Update how-to-identity-based-service-authentication.md

J-Silvestre · web-flow · commit 25051b2694cc · 2025-02-04T14:39:22.000Z
Added section for kubernetes cluster
diff --git a/articles/machine-learning/how-to-identity-based-service-authentication.md b/articles/machine-learning/how-to-identity-based-service-authentication.md
@@ -413,6 +413,55 @@ The following steps outline how to set up data access with user identity for tra
 > [!IMPORTANT] 
 > During job submission with authentication with user identity enabled, the code snapshots are protected against tampering by checksum validation. If you have existing pipeline components and intend to use them with authentication with user identity enabled, you might need to re-upload them. Otherwise the job may fail during checksum validation. 
 
+### Access data for training jobs on AKS clusters using user identity
+When training on Azure Kubernetes Service (AKS) clusters, the authentication to dependent azure resources works differently.

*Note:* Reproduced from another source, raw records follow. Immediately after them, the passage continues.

(** X1. The table of an annotation is the first introspected class whose
    namespace and name are exactly those of the identifier; a class without
    a namespace never matches, and the search yields [undefined] exactly
    when no class matches. *)
Theorem find_table_first_match build (ns tbl : string) :
  match find_table build ns (Some tbl) with
  | Some T =>
      ∃ before after,
        class (pgIntrospectionResultsByKind build) = before ++ T :: after
        ∧ class_namespaceName T = Some ns ∧ class_name T = tbl
        ∧ ∀ T', T' ∈ before →
                ¬ (class_namespaceName T' = Some ns ∧ class_name T' = tbl)
  | None =>
      ∀ T', T' ∈ class (pgIntrospectionResultsByKind build) →
            ¬ (class_namespaceName T' = Some ns ∧ class_name T' = tbl)
  end.
Proof.
  unfold find_table.
  induction (class (pgIntrospectionResultsByKind build)) as [|t l IH]; simpl.
  { by intros T' ?%elem_of_nil. }
  destruct (class_namespaceName t) as [ns'|] eqn:Hns; simpl.
  - destruct (String.eqb_spec ns' ns) as [->|Hne]; simpl.
    + destruct (String.eqb_spec (class_name t) tbl) as [Htbl|Hne].
      * exists [], l. split_and!; [done..|]. by intros T' ?%elem_of_nil.
      * destruct (find _ l) as [T|].
        -- destruct IH as (before & after & -> & ? & ? & Hbefore).
           exists (t :: before), after. split_and!; [done..|].
           intros T' [->|?]%elem_of_cons; [|by apply Hbefore].
           by intros [_ ?].
        -- intros T' [->|?]%elem_of_cons; [|by apply IH]. by intros [_ ?].
    + destruct (find _ l) as [T|].
      * destruct IH as (before & after & -> & ? & ? & Hbefore).
        exists (t :: before), after. split_and!; [done..|].
        intros T' [->|?]%elem_of_cons; [|by apply Hbefore].
        rewrite Hns. by intros [[= ?] _].
      * intros T' [->|?]%elem_of_cons; [|by apply IH].
        rewrite Hns. by intros [[= ?] _].
  - destruct (find _ l) as [T|].
    + destruct IH as (before & after & -> & ? & ? & Hbefore).
      exists (t :: before), after. split_and!; [done..|].
      intros T' [->|?]%elem_of_cons; [|by apply Hbefore].
      rewrite Hns. by intros [? _].
    + intros T' [->|?]%elem_of_cons; [|by apply IH].
      rewrite Hns. by intros [? _].
Qed.

Lemma char_free_app c s1 s2 :
  char_free c (s1 +:+ s2) = char_free c s1 && char_free c s2.
Proof.
  induction s1 as [|a s1 IH]; simpl; [done|].
  rewrite IH. by destruct (Ascii.eqb a c).
Qed.

Lemma append_assoc (s1 s2 s3 : string) :
  (s1 +:+ s2) +:+ s3 = s1 +:+ s2 +:+ s3.
Proof.
  induction s1 as [|a s1 IH]; [done|].
  change (String a ((s1 +:+ s2) +:+ s3) = String a (s1 +:+ s2 +:+ s3)).
  by f_equal.
Qed.

Lemma parse_tag_no_space build s :
  char_free " " s = true → parse_tag build (ItemString s) = None.
Proof. intros Hs. unfold parse_tag. by rewrite split_char_free. Qed.

Lemma truthy_not_bare tags item s :
  item ∈ tag_items tags → item = ItemString s →
  string_or_object tags = true.
Proof.
  destruct tags; simpl; [|done..].
  intros ->%list_elem_of_singleton. done.
Qed.

(** Storing the tags of a type throws as soon as one of them does not
    parse. *)
Lemma store_patch_tags_unparsed build name tags item pm :
  patchTags_of build name = Some tags →
  truthy (Some tags) = true → string_or_object tags = true →
  item ∈ tag_items tags → parse_tag build item = None →
  Precomputed.store_patch_tags build name pm = None.
Proof.
  intros Htags Htruthy Hobj Hin Hparse.
  unfold Precomputed.store_patch_tags. rewrite Htags, Htruthy, Hobj. simpl.
  apply (reduce_None_elem _ _ _ item); [done|].
  intros acc. unfold Precomputed.store_tag. by rewrite Hparse.
Qed.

+The following steps outline how to set up data access with a given managed identity for training jobs on AKS clusters:
+
+1. Firstly, create and attach the [Azure Kubernetes Cluster to your Azure Machine Learning Workspace](https://learn.microsoft.com/azure/machine-learning/how-to-attach-kubernetes-to-workspace?view=azureml-api-2&tabs=sdk#how-to-attach-a-kubernetes-cluster-to-azure-machine-learning-workspace).
+
+1. Ensure that the kubernetes cluster has an [assigned managed identity](https://learn.microsoft.com/azure/machine-learning/how-to-attach-kubernetes-to-workspace?view=azureml-api-2&tabs=sdk#assign-managed-identity) and that the identity has the necessary [azure roles assigned to it](https://learn.microsoft.com/azure/machine-learning/how-to-attach-kubernetes-to-workspace?view=azureml-api-2&tabs=sdk#assign-azure-roles-to-managed-identity).
+
+1. When submitting the job, make sure to provide the managed identity of the compute **without specifying the client_id** in the parameters:
+
+    ```yaml
+    command: |
+    echo "--census-csv: ${{inputs.census_csv}}"
+    python hello-census.py --census-csv ${{inputs.census_csv}}
+    code: src
+    inputs:
+    census_csv:
+        type: uri_file 
+        path: azureml://datastores/mydata/paths/census.csv
+    environment: azureml:AzureML-sklearn-1.0-ubuntu20.04-py38-cpu@latest
+    compute: azureml:kubernetes-cluster
+    ```
+
+    ```python
+    from azure.ai.ml import command
+    from azure.ai.ml.entities import Data, UriReference
+    from azure.ai.ml import Input
+    from azure.ai.ml.constants import AssetTypes
+    from azure.ai.ml import UserIdentityConfiguration
+    
+    # Specify the data location
+    my_job_inputs = {
+        "input_data": Input(type=AssetTypes.URI_FILE, path="<path-to-my-data>")
+    }
+
+    # Define the job
+    job = command(
+        code="<my-local-code-location>", 
+        command="python <my-script>.py --input_data ${{inputs.input_data}}",
+        inputs=my_job_inputs,
+        environment="AzureML-sklearn-0.24-ubuntu18.04-py37-cpu:9",
+        compute="<my-kubernetes-cluster-name>",
+        identity= ManagedIdentityConfiguration() 
+    )
+    # submit the command
+    returned_job = ml_client.jobs.create_or_update(job)
+    ```
+In this case, you can leave the identity property unspecified in the yaml, as it will default to the managed identity of the kubernetes cluster.
+
 ### Work with virtual networks
 
 By default, Azure Machine Learning can't communicate with a storage account that's behind a firewall or in a virtual network.